Not only did the rally include those that chose not to get the vaccine, but many of those who wished to get vaccinated also came out in the care of their colleagues. Some even decided not to submit their paperwork regardless of vaccination status, meaning the city or state also fires them.
"I served as a firefighter for 23 years. I have seen things that you wouldn't wish on your greatest enemy. I never thought this is how my career would end," a Seattle firefighter told The Post Millennial. "Last year we were frontline heroes, this year, we're enemies."
The group went through the streets of Seattle, taking a solid stand against mandates and prompting bystanders to compete alongside them.

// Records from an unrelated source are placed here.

(** [haystack.find(needle)], as what comes before it and what follows it. *)
Fixpoint find_sub (needle l : bytes) : option (bytes * bytes) :=
  match prefix_of needle l with
  | Some rest => Some ([], rest)
  | None =>
    match l with
    | [] => None
    | b :: l => '(before, rest) ← find_sub needle l; Some (b :: before, rest)
    end
  end.

Definition contains (message needle : string) : bool :=
  match find_sub (as_bytes needle) (as_bytes message) with Some _ => true | None => false end.

Definition map_json_error (message : string) : perror :=
  match find_sub (as_bytes duplicate_key) (as_bytes message) with
  | Some (_, rest) =>
    let key := match find_sub (as_bytes " at line") rest with Some (key, _) => key | None => rest end in
    ProtocolError.DuplicateJsonKey (of_bytes key)
  | None =>
    if contains message "OTMP_FLOATING_POINT_JSON" then ProtocolError.FloatingPointJson
    else if contains message "OTMP_INTEGER_OUT_OF_RANGE" || contains message "number out of range"
    then ProtocolError.IntegerOutOfRange
    else ProtocolError.InvalidJson message
  end.

Definition json_error (input : bytes) (m : string) : perror := map_json_error (m +:+ json_position input m).

(** ** Reading *)

Definition parse (input : bytes) : presult cvalue :=
  _ ← validate_number_tokens input;
  value ← map_err (json_error input) (visit (json_document input));
  _ ← match json_end input with Some m => Err (json_error input m) | None => Ok tt end;
  Ok value.

(** ** The canonical encoding *)

Definition encode_string (s : string) : presult bytes :=
  t ← map_err ProtocolError.Encoding (json_string s); Ok (as_bytes t).

Definition comma (first : bool) : bytes := if first then [] else [Byte.x2c].

Fixpoint encode_into (v : cvalue) : presult bytes :=
  match v with
  | CanonicalValue.Null => Ok (as_bytes "null")
  | CanonicalValue.Bool true => Ok (as_bytes "true")
  | CanonicalValue.Bool false => Ok (as_bytes "false")
  | CanonicalValue.Integer z => Ok (as_bytes (i64_to_string z))
  | CanonicalValue.String s => encode_string s
  | CanonicalValue.Array vs =>
    items ← (fix go first vs := match vs with
                                | [] => Ok []
                                | v :: vs => b ← encode_into v; r ← go false vs; Ok (comma first ++ b ++ r)
                                end) true vs;
    Ok ([Byte.x5b] ++ items ++ [Byte.x5d])
  | CanonicalValue.Object fields =>
    items ← (fix go first fields :=
        match fields with
        | [] => Ok []
        | (key, v) :: fields =>
          k ← encode_string key; b ← encode_into v; r ← go false fields;
          Ok (comma first ++ k ++ [Byte.x3a] ++ b ++ r)
        end) true fields;
    Ok ([Byte.x7b] ++ items ++ [Byte.x7d])
  end.

Definition encode (v : cvalue) : presult bytes := encode_into v.

Definition parse_canonical (input : bytes) : presult cvalue :=
  value ← parse input;
  b ← encode value;
  _ ← reject (negb (bool_decide (b = input))) ProtocolError.NonCanonicalJson;
  Ok value.

Definition from_slice {T} `{from : FromJson T} (input : bytes) : presult T :=
  _ ← parse input;
  map_err (json_error input) (serde_from_slice input).

Definition from_slice_canonical {T} `{from : FromJson T} (input : bytes) : presult T :=
  _ ← parse_canonical input;
  map_err (json_error input) (serde_from_slice input).

Definition to_value {T} `{ToJson T} (value : T) : presult cvalue :=
  b ← map_err ProtocolError.Encoding (serde_to_vec value);
  parse b.

Definition to_vec {T} `{ToJson T} (value : T) : presult bytes :=
  v ← to_value value; encode v.
End canonical_json.

(** ** JSON strings *)

(** What follows the closing quote of a string, [escaped] after a backslash. *)
Fixpoint string_end (escaped : bool) (l : bytes) : option bytes :=
  match l with
  | [] => None
  | b :: l =>
    if escaped then string_end false l
    else if byte_eqb b backslash then string_end true l
    else if byte_eqb b quote then Some l
    else string_end false l
  end.

(** The JSON grammar of strings: a quoted string ends at its closing quote, and
    different strings are quoted differently. *)
Class SerdeJsonLaws `{SerdeJson} := {
  json_string_quoted s t : json_string s = Ok t ->
    exists body, as_bytes t = quote :: body /\ forall rest, string_end false (body ++ rest) = Some rest;
  json_string_inj s1 s2 t : json_string s1 = Ok t -> json_string s2 = Ok t -> s1 = s2 }.

Section strings.
Context `{SerdeJsonLaws}.

Lemma encode_string_head s b : encode_string s = Ok b -> exists body, b = quote :: body.
Proof.
  unfold encode_string. intros E. apply bind_ok in E as (t & E & [= <-]). apply map_err_ok in E.
  destruct (json_string_quoted _ _ E) as (body & -> & _). by eexists.
Qed.

(** A quoted string is the same however it is continued. *)
Lemma encode_string_prefix s1 s2 b1 b2 x y :
  encode_string s1 = Ok b1 -> encode_string s2 = Ok b2 -> b1 ++ x = b2 ++ y -> s1 = s2 /\ x = y.
Proof.
  unfold encode_string. intros E1 E2 E. apply bind_ok in E1 as (t1 & E1 & [= <-]).
  apply bind_ok in E2 as (t2 & E2 & [= <-]). apply map_err_ok in E1, E2.
  destruct (json_string_quoted _ _ E1) as (c1 & Ec1 & H1), (json_string_quoted _ _ E2) as (c2 & Ec2 & H2).
  rewrite Ec1, Ec2 in E. cbn [app] in E. injection E as E.
  assert (x = y) as ->.
  { pose proof (H1 x) as Hx. rewrite E, H2 in Hx. congruence. }
  split; [|done]. apply app_inv_tail in E as ->. rewrite <- Ec2 in Ec1. apply as_bytes_inj in Ec1 as ->.
  by eapply json_string_inj.
Qed.
End strings.

(** ** The encoding identifies the value *)

Section injective.
Context `{SerdeJsonLaws}.

Fixpoint enc_items (first : bool) (vs : list cvalue) : presult bytes :=
  match vs with
  | [] => Ok []
  | v :: vs => b ← encode_into v; r ← enc_items false vs; Ok (comma first ++ b ++ r)
  end.

Fixpoint enc_fields (first : bool) (fields : list (string * cvalue)) : presult bytes :=
  match fields with
  | [] => Ok []
  | (key, v) :: fields =>
    k ← encode_string key; b ← encode_into v; r ← enc_fields false fields;
    Ok (comma first ++ k ++ [Byte.x3a] ++ b ++ r)
  end.

Lemma encode_array vs : encode_into (CanonicalValue.Array vs) =
  (items ← enc_items true vs; Ok ([Byte.x5b] ++ items ++ [Byte.x5d])).
Proof. reflexivity. Qed.

Lemma encode_object fs : encode_into (CanonicalValue.Object fs) =
  (items ← enc_fields true fs; Ok ([Byte.x7b] ++ items ++ [Byte.x7d])).
Proof. reflexivity. Qed.

Definition numeric (b : byte) : bool := is_digit b || byte_eqb b minus.

Lemma digits_numeric z : forallb numeric (as_bytes (i64_to_string z)) = true.
Proof.
  assert (forall n, forallb numeric (as_bytes (u64_to_string n)) = true) as Hu.
  { intros n. pose proof (u64_to_string_digits n) as Hd. rewrite forallb_forall in *.
    intros b Hb. apply Hd in Hb. unfold numeric, is_digit. by rewrite Hb. }
  unfold i64_to_string. destruct (z <? 0); [|apply Hu].
  change (String "-" (u64_to_string (- z))) with ("-" +:+ u64_to_string (- z)). rewrite as_bytes_app, forallb_app.
  by rewrite Hu.
Qed.

Lemma integer_nonempty z : exists h t, as_bytes (i64_to_string z) = h :: t /\ numeric h = true.
Proof.
  pose proof (digits_numeric z) as Hn. destruct (as_bytes (i64_to_string z)) as [|h t] eqn:E.
  - exfalso. apply (f_equal of_bytes) in E. rewrite of_as_bytes in E. revert E. unfold i64_to_string.
    destruct (z <? 0); [done|]. destruct (u64_to_string_head z) as (c & s & -> & _). done.
  - exists h, t. split; [done|]. cbn in Hn. by apply andb_true_iff in Hn as [? _].
Qed.

Lemma i64_to_string_inj a b : i64_to_string a = i64_to_string b -> a = b.
Proof.
  unfold i64_to_string. destruct (Z.ltb_spec a 0), (Z.ltb_spec b 0); intros E.
  - injection E as E. apply u64_to_string_inj in E; lia.
  - destruct (u64_to_string_head b) as (c & s & Eb & _ & Hc & _). rewrite Eb in E. injection E as E _. by destruct Hc.
  - destruct (u64_to_string_head a) as (c & s & Ea & _ & Hc & _). rewrite Ea in E. injection E as E _. by destruct Hc.
  - by apply u64_to_string_inj in E.
Qed.

(** The byte a value starts with. *)
Definition starts (v : cvalue) (h : byte) : Prop :=
  match v with
  | CanonicalValue.Null => h = Byte.x6e
  | CanonicalValue.Bool true => h = Byte.x74
  | CanonicalValue.Bool false => h = Byte.x66
  | CanonicalValue.Integer _ => numeric h = true
  | CanonicalValue.String _ => h = quote
  | CanonicalValue.Array _ => h = Byte.x5b
  | CanonicalValue.Object _ => h = Byte.x7b
  end.

Lemma encode_starts v b : encode_into v = Ok b -> exists h t, b = h :: t /\ starts v h.
Proof.
  destruct v as [|[]|z|s|vs|fs]; rewrite ?encode_array, ?encode_object; intros E;
    try (injection E as <-; by eexists _, _).
  - injection E as <-. apply integer_nonempty.
  - apply encode_string_head in E as [body ->]. by eexists _, _.
  - apply bind_ok in E as (items & _ & [= <-]). by eexists _, _.
  - apply bind_ok in E as (items & _ & [= <-]). by eexists _, _.
Qed.

(** What may follow a value: nothing, or a byte no number continues with. *)
Definition ended (x : bytes) : Prop := match x with [] => True | b :: _ => numeric b = false end.

Lemma numeric_prefix d1 d2 x y :
  forallb numeric d1 = true -> forallb numeric d2 = true -> ended x -> ended y ->
  d1 ++ x = d2 ++ y -> d1 = d2 /\ x = y.
Proof.
  revert d2. induction d1 as [|b d1 IH]; intros [|c d2] H1 H2 Hx Hy; cbn [app forallb] in *; intros E.
  - done.
  - subst x. cbn in Hx. apply andb_true_iff in H2 as [H2 _]. congruence.
  - subst y. cbn in Hy. apply andb_true_iff in H1 as [H1 _]. congruence.
  - injection E as -> E. apply andb_true_iff in H1 as [_ H1], H2 as [_ H2].
    by destruct (IH d2 H1 H2 Hx Hy E) as [-> ->].
Qed.

Definition identifies (v : cvalue) : Prop := forall w b1 b2 x y,
  encode_into v = Ok b1 -> encode_into w = Ok b2 -> ended x -> ended y -> b1 ++ x = b2 ++ y -> v = w /\ x = y.

Lemma items_identify vs : Forall identifies vs -> forall ws first b1 b2 x y,
  enc_items first vs = Ok b1 -> enc_items first ws = Ok b2 ->
  b1 ++ Byte.x5d :: x = b2 ++ Byte.x5d :: y -> vs = ws /\ x = y.
Proof.
  induction 1 as [|v vs Hv _ IH]; intros [|w ws] first b1 b2 x y E1 E2 E; cbn [enc_items] in E1, E2.
  - injection E1 as <-. injection E2 as <-. cbn in E. injection E as ->. done.
  - injection E1 as <-. apply bind_ok in E2 as (b & Eb & E2). apply bind_ok in E2 as (r & _ & [= <-]).
    apply encode_starts in Eb as (h & t & -> & Hh). exfalso. destruct first; cbn in E; [|done].
    injection E as <- _. by destruct w as [|[]|?|?|?|?].
  - injection E2 as <-. apply bind_ok in E1 as (b & Eb & E1). apply bind_ok in E1 as (r & _ & [= <-]).
    apply encode_starts in Eb as (h & t & -> & Hh). exfalso. destruct first; cbn in E; [|done].
    injection E as -> _. by destruct v as [|[]|?|?|?|?].
  - apply bind_ok in E1 as (c1 & Ec1 & E1). apply bind_ok in E1 as (r1 & Er1 & [= <-]).
    apply bind_ok in E2 as (c2 & Ec2 & E2). apply bind_ok in E2 as (r2 & Er2 & [= <-]).
    rewrite <- !app_assoc in E. apply app_inv_head in E.
    assert (forall us r z, enc_items false us = Ok r -> ended (r ++ Byte.x5d :: z)) as Hend.
    { intros [|u us] r z Er; cbn [enc_items] in Er; [by injection Er as <-|].
      apply bind_ok in Er as (? & _ & Er). by apply bind_ok in Er as (? & _ & [= <-]). }
    destruct (Hv w c1 c2 _ _ Ec1 Ec2 (Hend _ _ _ Er1) (Hend _ _ _ Er2) E) as [-> E'].
    by destruct (IH ws false r1 r2 x y Er1 Er2 E') as [-> ->].
Qed.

Chants of "we will not comply" and "end the mandates" rang out among the crowd.
The group was surprisingly well-attended in a far-left progressive stronghold of Seattle, and many civilians honked in support, although there were the rare flip-offs.
Last Friday, the state's Libertarian Party held a march against mandates which prompted assistance from business owners and a King County Metro bus driver.
In addition to the march at Seattle City Hall, Seattle City Light workers held their protest against mandates outside their building.
Vaccine passports go into effect in King County on Monday, October 25. Residents will be asked to show evidence of vaccination or a negative COVID-19 test to enter bars, restaurants, gyms, and other entertainment venues.